Task objective: In the records below, find the line that contains "(** [parameters.Get]: the" and the line that contains "Definition Encode (m", then retype exactly those two lines and every line between them.

Input for this task:
::::::::::

(* ===== verification/UrlQuery.v ===== *)
(** * net/url: query strings

    The values of a query string as the handlers use them: [url.ParseQuery],
    [Values.Get], [Values.Set] and [Values.Encode], with the escapes of their names and
    values, and that encoded values are read back. *)

From S2P Require Import Prelude GoText Filter Identity.

#[local] Open Scope Z_scope.

(** ** Operations *)

Abbreviation Values := (gmap gostring (list gostring)).

(** [shouldEscape] for a query component: all but the unreserved characters. *)
Definition shouldEscape (c : ascii) : bool :=
  negb (is_digit c || in_range 97 122 c || in_range 65 90 c || Ascii.eqb c "-" || Ascii.eqb c "_" || Ascii.eqb c "." || Ascii.eqb c "~").

Definition escape_byte (c : ascii) : gostring :=
  if Ascii.eqb c " " then ["+"%char]
  else if shouldEscape c then ["%"%char; hex_digit (code c / 16); hex_digit (code c mod 16)]
  else [c].

Definition QueryEscape (s : gostring) : gostring := concat (map escape_byte s).

Fixpoint QueryUnescape (s : gostring) : option gostring :=
  match s with
  | [] => Some []
  | c :: r =>
      if Ascii.eqb c "%" then
        match r with
        | a :: b :: r =>
            match hex_value a, hex_value b with
            | Some x, Some y => t ← QueryUnescape r; Some (byte_of (x * 16 + y) :: t)
            | _, _ => None
            end
        | _ => None
        end
      else t ← QueryUnescape r; Some ((if Ascii.eqb c "+" then " "%char else c) :: t)
  end.

(** [strings.Cut(s, sep)] for a one-byte separator. *)
Fixpoint Cut (sep : ascii) (s : gostring) : gostring * gostring :=
  match s with
  | [] => ([], [])
  | c :: r => if Ascii.eqb c sep then ([], r) else let '(a, b) := Cut sep r in (c :: a, b)
  end.

(** [m[key] = append(m[key], value)] *)
Definition Add (m : Values) (key v : gostring) : Values := <[key := default [] (m !! key) ++ [v]]> m.

(** The pairs between ampersands; empty ones are skipped and semicolons refused. *)
Fixpoint parse_pairs (pairs : list gostring) (m : Values) : option Values :=
  match pairs with
  | [] => Some m
  | p :: pairs =>
      if existsb (Ascii.eqb ";") p then None
      else if beq p [] then parse_pairs pairs m
      else
        let '(key, v) := Cut "=" p in
        key ← QueryUnescape key;
        v ← QueryUnescape v;
        parse_pairs pairs (Add m key v)
  end.

Definition ParseQuery (query : gostring) : option Values := parse_pairs (SplitByte "&" query) ∅.

(** [parameters.Get]: the first value, or the empty text. *)
Definition Get (m : Values) (key : gostring) : gostring := match m !! key with Some (v :: _) => v | _ => [] end.

Definition Set_ (m : Values) (key v : gostring) : Values := <[key := [v]]> m.

Definition values_le (a b : gostring * list gostring) : Prop := string_le (fst a) (fst b).

#[export] Instance values_le_dec (a b : gostring * list gostring) : Decision (values_le a b).
Proof. unfold values_le. apply _. Defined.

Definition encode_pair (key v : gostring) : gostring := QueryEscape key ++ "="%char :: QueryEscape v.

(** The keys in order, each with its values. *)
Definition Encode (m : Values) : gostring :=
  JoinByte "&" (concat (map (fun kvs => map (encode_pair (fst kvs)) (snd kvs)) (merge_sort values_le (map_to_list m)))).

(** ** Lemmas *)

Lemma hex_parts (c : ascii) : 0 <= code c / 16 < 16 /\ 0 <= code c mod 16 < 16 /\ code c / 16 * 16 + code c mod 16 = code c.
Proof.
  pose proof (code_range c). split_and!; try (apply Z.mod_pos_bound; lia); [apply Z.div_pos; lia|apply Z.div_lt_upper_bound; lia|].
  rewrite Z.mul_comm, <- Z.div_mod; lia.
Qed.

Lemma hex_digit_plain (d : Z) : 0 <= d < 16 -> shouldEscape (hex_digit d) = false.
Proof.
  intros Hd. assert (Forall (fun d => shouldEscape (hex_digit d) = false) (seqZ 0 16)) as H by (repeat (constructor; [vm_compute; reflexivity|]); constructor).
  rewrite Forall_forall in H. apply H, elem_of_seqZ. lia.
Qed.

(** Bytes that an escaped text has. *)
Lemma escape_byte_plain (c x : ascii) : x ∈ escape_byte c -> shouldEscape x = false \/ x = "%"%char \/ x = "+"%char.
Proof.
  unfold escape_byte. destruct (hex_parts c) as (H1 & H2 & _). destruct (Ascii.eqb c " "); [intros ->%list_elem_of_singleton; auto|].
  destruct (shouldEscape c) eqn:E; [|by intros ->%list_elem_of_singleton; left].
  rewrite !elem_of_cons. intros [->|[->|[->|[]%elem_of_nil]]]; [by auto|left; by apply hex_digit_plain..].
Qed.

Lemma QueryEscape_plain (s : gostring) (x : ascii) : x ∈ QueryEscape s -> shouldEscape x = false \/ x = "%"%char \/ x = "+"%char.
Proof. unfold QueryEscape. rewrite list_elem_of_In, in_concat. intros (l & (c & <- & _)%in_map_iff & Hx%list_elem_of_In). by apply (escape_byte_plain c). Qed.

Lemma QueryEscape_separators (s : gostring) : ("&"%char ∉ QueryEscape s) /\ (";"%char ∉ QueryEscape s) /\ ("="%char ∉ QueryEscape s).
Proof. split_and!; intros [H|[H|H]]%QueryEscape_plain; done. Qed.

Lemma unescape_byte (c : ascii) (s : gostring) : QueryUnescape (escape_byte c ++ s) = t ← QueryUnescape s; Some (c :: t).
Proof.
  unfold escape_byte. destruct (hex_parts c) as (H1 & H2 & H3). destruct (Ascii.eqb_spec c " ") as [->|Hs]; [done|].
  destruct (shouldEscape c) eqn:E; cbn [app QueryUnescape].
  - rewrite Ascii.eqb_refl, !hex_digit_value, H3, byte_of_code by done. done.
  - destruct (Ascii.eqb_spec c "%") as [->|_]; [by vm_compute in E|]. by destruct (Ascii.eqb_spec c "+") as [->|_]; [vm_compute in E|].
Qed.

Lemma QueryUnescape_QueryEscape (s : gostring) : QueryUnescape (QueryEscape s) = Some s.
Proof.
  unfold QueryEscape. induction s as [|c s IH]; [done|]. cbn [map concat]. by rewrite unescape_byte, IH.
Qed.

Lemma Cut_app (sep : ascii) (a b : gostring) : sep ∉ a -> Cut sep (a ++ sep :: b) = (a, b).
Proof.
  induction a as [|c a IH]; cbn [Cut app]; [by rewrite Ascii.eqb_refl|]. rewrite not_elem_of_cons. intros [Hc Ha].
  destruct (Ascii.eqb_spec c sep) as [->|_]; [done|]. by rewrite IH.
Qed.

Lemma encode_pair_read (key v : gostring) (pairs : list gostring) (m : Values) : parse_pairs (encode_pair key v :: pairs) m = parse_pairs pairs (Add m key v).
Proof.
  destruct (QueryEscape_separators key) as (_ & K2 & K3), (QueryEscape_separators v) as (_ & V2 & V3). cbn [parse_pairs].
  assert (existsb (Ascii.eqb ";") (encode_pair key v) = false) as ->.
  { apply not_true_iff_false. rewrite existsb_exists. intros (x & Hx & <-%Ascii.eqb_eq). apply list_elem_of_In in Hx. unfold encode_pair in Hx.
    rewrite elem_of_app, elem_of_cons in Hx. destruct Hx as [?|[?|?]]; done. }
  assert (beq (encode_pair key v) [] = false) as ->. { apply beq_false. unfold encode_pair. by destruct (QueryEscape key). }
  unfold encode_pair. rewrite Cut_app by done. rewrite !QueryUnescape_QueryEscape. done.
Qed.

Lemma parse_values (key : gostring) (vs : list gostring) (pairs : list gostring) (m : Values) :
  vs <> [] -> parse_pairs (map (encode_pair key) vs ++ pairs) m = parse_pairs pairs (<[key := default [] (m !! key) ++ vs]> m).
Proof.
  revert m. induction vs as [|v vs IH]; intros m Hne; [done|]. cbn [map app]. rewrite encode_pair_read. destruct vs as [|w vs]; [done|].
  rewrite IH by done. unfold Add. rewrite lookup_insert_eq, insert_insert_eq. cbn [default]. unfold id. by rewrite <- app_assoc.
Qed.

Lemma parse_encoded (kvs : list (gostring * list gostring)) (m : Values) :
  NoDup kvs.*1 -> Forall (fun kv => snd kv <> [] /\ m !! fst kv = None) kvs ->
  parse_pairs (concat (map (fun kv => map (encode_pair (fst kv)) (snd kv)) kvs)) m = Some (list_to_map kvs ∪ m).
Proof.
  revert m. induction kvs as [|[k vs] kvs IH]; intros m Hnd Hf; cbn [map concat fst snd]; [cbn; by rewrite (left_id_L ∅ (∪))|].
  apply Forall_cons in Hf as [[Hne Hk] Hf]. cbn [fst snd] in *. cbn in Hnd. apply NoDup_cons in Hnd as [Hn Hnd].
  rewrite parse_values by done. rewrite Hk. cbn [default app]. rewrite IH; [|done|].
  - f_equal. rewrite list_to_map_cons, <- insert_union_l, <- insert_union_r; [done|]. by apply not_elem_of_list_to_map_1.
  - rewrite Forall_forall in *. intros [k' vs'] Hin. destruct (Hf _ Hin). split; [done|]. cbn [fst]. rewrite lookup_insert_ne; [done|].
    intros ->. apply Hn. apply list_elem_of_fmap. by exists (k', vs').
Qed.

(** Encoded values are read back, whatever the names and the values are. *)
Lemma ParseQuery_Encode (m : Values) : (forall k vs, m !! k = Some vs -> vs <> []) -> ParseQuery (Encode m) = Some m.
Proof.
  intros Hne. unfold ParseQuery, Encode. pose proof (merge_sort_Permutation values_le (map_to_list m)) as Hp.
  set (kvs := merge_sort values_le (map_to_list m)) in *.
  assert (parse_pairs (concat (map (fun kv => map (encode_pair (fst kv)) (snd kv)) kvs)) ∅ = Some m) as H.
  { rewrite parse_encoded.
    - f_equal. rewrite (right_id_L ∅ (∪)). rewrite (list_to_map_proper kvs (map_to_list m)); [apply list_to_map_to_list| |done].
      rewrite Hp. apply NoDup_fst_map_to_list.
    - rewrite Hp. apply NoDup_fst_map_to_list.
    - apply Forall_forall. intros [k vs] Hk. rewrite Hp in Hk. apply elem_of_map_to_list in Hk. split; [by apply (Hne k)|apply lookup_empty]. }
  destruct (concat (map (fun kv => map (encode_pair (fst kv)) (snd kv)) kvs)) as [|p ps] eqn:E; [done|]. rewrite SplitByte_JoinByte; [done..|].
  rewrite <- E. apply Forall_forall. intros x Hx. apply list_elem_of_In, in_concat in Hx as (l & (kv & <- & _)%in_map_iff & (v & <- & _)%in_map_iff).
  unfold encode_pair. rewrite elem_of_app, elem_of_cons. destruct (QueryEscape_separators (fst kv)), (QueryEscape_separators v). naive_solver.
Qed.

(** *** Lengths *)

(** The length of a list of pairs with a separator after each. *)
Definition pairs_length (pairs : list gostring) : Z := foldr (fun p n => blen p + 1 + n) 0 pairs.

Lemma pairs_length_cons (p : gostring) (l : list gostring) : pairs_length (p :: l) = blen p + 1 + pairs_length l.
Proof. done. Qed.

Lemma pairs_length_nonneg (l : list gostring) : 0 <= pairs_length l.
Proof. induction l as [|p l IH]; [done|]. rewrite pairs_length_cons. pose proof (blen_nonneg p). lia. Qed.

Lemma JoinByte_length (sep : ascii) (parts : list gostring) : blen (JoinByte sep parts) = Z.max 0 (pairs_length parts - 1).
Proof.
  induction parts as [|p parts IH]; [done|]. rewrite pairs_length_cons. pose proof (blen_nonneg p). pose proof (pairs_length_nonneg parts) as Hp.
  destruct parts as [|p' parts]; [cbn; lia|]. change (JoinByte sep (p :: p' :: parts)) with (p ++ sep :: JoinByte sep (p' :: parts)).
  rewrite blen_app. unfold blen in *. cbn [length] in *. rewrite Nat2Z.inj_succ, IH. rewrite pairs_length_cons in *. pose proof (pairs_length_nonneg parts). unfold blen in *. lia.
Qed.

#[export] Instance pairs_length_proper : Proper ((≡ₚ) ==> (=)) pairs_length.
Proof. intros l l' H. induction H; rewrite ?pairs_length_cons; lia. Qed.

(** The pairs of the values, in any order of the keys. *)
Definition all_pairs (kvs : list (gostring * list gostring)) : list gostring := concat (map (fun kv => map (encode_pair (fst kv)) (snd kv)) kvs).

#[export] Instance all_pairs_proper : Proper ((≡ₚ) ==> (≡ₚ)) all_pairs.
Proof. intros l l' H. unfold all_pairs. rewrite <- !flat_map_concat_map. by rewrite H. Qed.

Lemma Encode_length (m : Values) : blen (Encode m) = Z.max 0 (pairs_length (all_pairs (map_to_list m)) - 1).
Proof. unfold Encode. rewrite JoinByte_length. fold (all_pairs (merge_sort values_le (map_to_list m))). by rewrite merge_sort_Permutation. Qed.

(** A shorter value makes no longer text. *)
Lemma Encode_Set_length (m : Values) (key v v' : gostring) :
  blen (QueryEscape v) <= blen (QueryEscape v') -> blen (Encode (Set_ m key v)) <= blen (Encode (Set_ m key v')).
Proof.
  intros H. rewrite !Encode_length. unfold Set_. rewrite <- !(insert_delete_eq m).
  rewrite !map_to_list_insert by apply lookup_delete_eq. set (l := map_to_list (delete key m)).
  assert (forall w, all_pairs ((key, [w]) :: l) = encode_pair key w :: all_pairs l) as E by done.
  rewrite !E, !pairs_length_cons. unfold encode_pair. rewrite !blen_app. unfold blen in *. cbn [length]. lia.
Qed.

::::::::::

Written response:
(** [parameters.Get]: the first value, or the empty text. *)
Definition Get (m : Values) (key : gostring) : gostring := match m !! key with Some (v :: _) => v | _ => [] end.

Definition Set_ (m : Values) (key v : gostring) : Values := <[key := [v]]> m.

Definition values_le (a b : gostring * list gostring) : Prop := string_le (fst a) (fst b).

#[export] Instance values_le_dec (a b : gostring * list gostring) : Decision (values_le a b).
Proof. unfold values_le. apply _. Defined.

Definition encode_pair (key v : gostring) : gostring := QueryEscape key ++ "="%char :: QueryEscape v.

(** The keys in order, each with its values. *)
Definition Encode (m : Values) : gostring :=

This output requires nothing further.